The following code example shows how groupings are defined in the SubTabListGroupings class:


static class SubTabListGroupings
{
   public static ListGroupingCollection<YourBusinessObject> CreateGroupings()
   {
      var groupings = new ListGroupingCollection<YourBusinessObject>();

      var grouping = groupings.Add(
         "Network Name",
         GetObjectListGroup
      );

      return(groupings);
   }

   private static ListGroup<YourBusinessObject> GetObjectListGroup(YourBusinessObject businessObj)
   {
      var group = new ListGroup<YourBusinessObject>(businessObj.NetworkName);
      return(group);
   }
}

The following code example shows how tasks are defined in the SubTabTasks class:


static class SubTabTasks
{
   public static TaskCollection CreateTasks()
   {
      TaskCollection tasks = new TaskCollection();

      tasks.Add(CreateCustomAction());
      tasks.Add(new ProcessTask<YourBusinessObject>("Selection Task", "notepad.exe"));

      return tasks;
   }

   private static AsyncUiTask CreateCustomAction()
   {
      var task = new AsyncUiTask("Custom action", 
         delegate(object sender)
         {
            MessageBox.Show("Custom action");
            return (null);
         }
      );

      return (task);
   }
}

You can define a global task (a task that is not associated to a selected item) that is also included in the Common Tasks List.

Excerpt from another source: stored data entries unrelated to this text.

(** C5 (the code at the failing input).  [Sized] and [Box] each define a
    property [size] whose getter, setter and deleter signatures agree part by
    part; the two signature objects are not equal, and [Box] does not conform
    to [Sized]. *)
Theorem C5_matching_properties_never_equal :
  eval (let* I := Scenarios.Sized in
        let* C := Scenarios.Box in
        let* sizeI := getattr I "size" in
        let* sizeC := getattr C "size" in
        let* dI := PropertySignature.__init__ sizeI in
        let* dC := PropertySignature.__init__ sizeC in
        let* r := isConformant C I in
        ret (spec_accessor_eq dC dI, sig_eq (SigProperty dC) (SigProperty dI), r))
       initial_state
  = Ok (true, false, false).
Proof. vm_compute. reflexivity. Qed.

(** C6 (the code at the failing inputs).  Extraction from a property whose
    setter is missing raises, and so does extraction from one that has a
    getter and a setter but no deleter: [inspect.signature] is applied to
    [None]. *)
Theorem C6_missing_accessor_part_raises
    (st : state) (id : nat) (getter setter : function) (fdel : pyobj) :
  eval (universal_signature (PyProperty id (PyFunction getter) PyNone fdel)) st
  = Raise (TypeError "None is not a callable object")
  ∧ eval (universal_signature
            (PyProperty id (PyFunction getter) (PyFunction setter) PyNone)) st
    = Raise (TypeError "None is not a callable object").
Proof. done. Qed.

(** ** Reflexivity *)

Lemma universal_signature_plain obj st :
  is_property obj = false →
  universal_signature obj st = Ok (plain_signature obj, st).
Proof. destruct obj; simpl; done. Qed.

Lemma mapM_universal_signature_plain attrs st :
  Forall (λ a, is_property a = false) attrs →
  mapM universal_signature attrs st = Ok (map plain_signature attrs, st).
Proof.
  induction 1 as [|a attrs Ha _ IH]; [done|]. simpl.
  rewrite (bind_step _ _ _ _ _ (universal_signature_plain a st Ha)).
  by rewrite (bind_step _ _ _ _ _ IH).
Qed.

Lemma contains_loop_refl S : ClassSignature.contains_loop S S = true.
Proof. apply contains_loop_spec. auto using py_in_elem. Qed.

Lemma implements_loop_refl S D : ClassSignature.implements_loop S D S = true.
Proof. apply implements_loop_spec. auto using py_in_elem. Qed.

To do this, you must create a GUID with which the task can be identified, and you must add the identifier to a dictionary object for the task. The following code example shows how to define the task to be used in the Common Tasks List:


ProcessTask myTask = new ProcessTask ("Page Task", "notepad.exe");
Dictionary<string, string> dictionaryMyTaskId = new Dictionary<string, string>();
string myTaskGuid = "457B6016-A97B-4A25-BD02-949F6134E1FC";
dictionaryMyTaskId.Add("TaskId", myTaskGuid);
myTask.Tag = dictionaryMyTaskId;
tasks.Add(myTask);

For more information about adding tasks to the Common Tasks List, see Extend Setup, Quick Status, and Help.

noteNote
Only global tasks can be added to the Common Tasks List. Object specific tasks cannot be added to list. The task identifier must be a Guid and it must be added to the dictionary object with the TaskId key.

The following code example shows how details are defined in the SubTabDetails class:


static class SubTabDetails
{
   public static DetailColumnCollection GetDetails(YourBusinessObject businessObj)
   {
      DetailColumnCollection columns = new DetailColumnCollection();
      DetailColumn column = new DetailColumn();
      DetailGroup group = new DetailGroup("Computer Information");
      group.Add("Computer Name", businessObj.ComputerName);
      group.Add("Network Name", businessObj.NetworkName);

      column.Add(group);
      columns.Add(column);

      return columns;
   }
}

Create a custom control subtab

You can now use the CustomSubTabPage.cs file to create a custom control subtab. For more information about creating a custom control subtab, see How to: Create a Top-Level Tab with a Windows Forms Custom Control or How to: Create a Top-Level Tab with a WPF Custom Control.

Install the top-level tab

After you define the top-level tab and subtabs, you can install the tabs. To install the tabs, perform the procedure listed in How to: Install a Top-Level Tab.

ImportantImportant
If your top-level tab contains subtabs with custom controls, the basedir attribute is not used in the .addin file.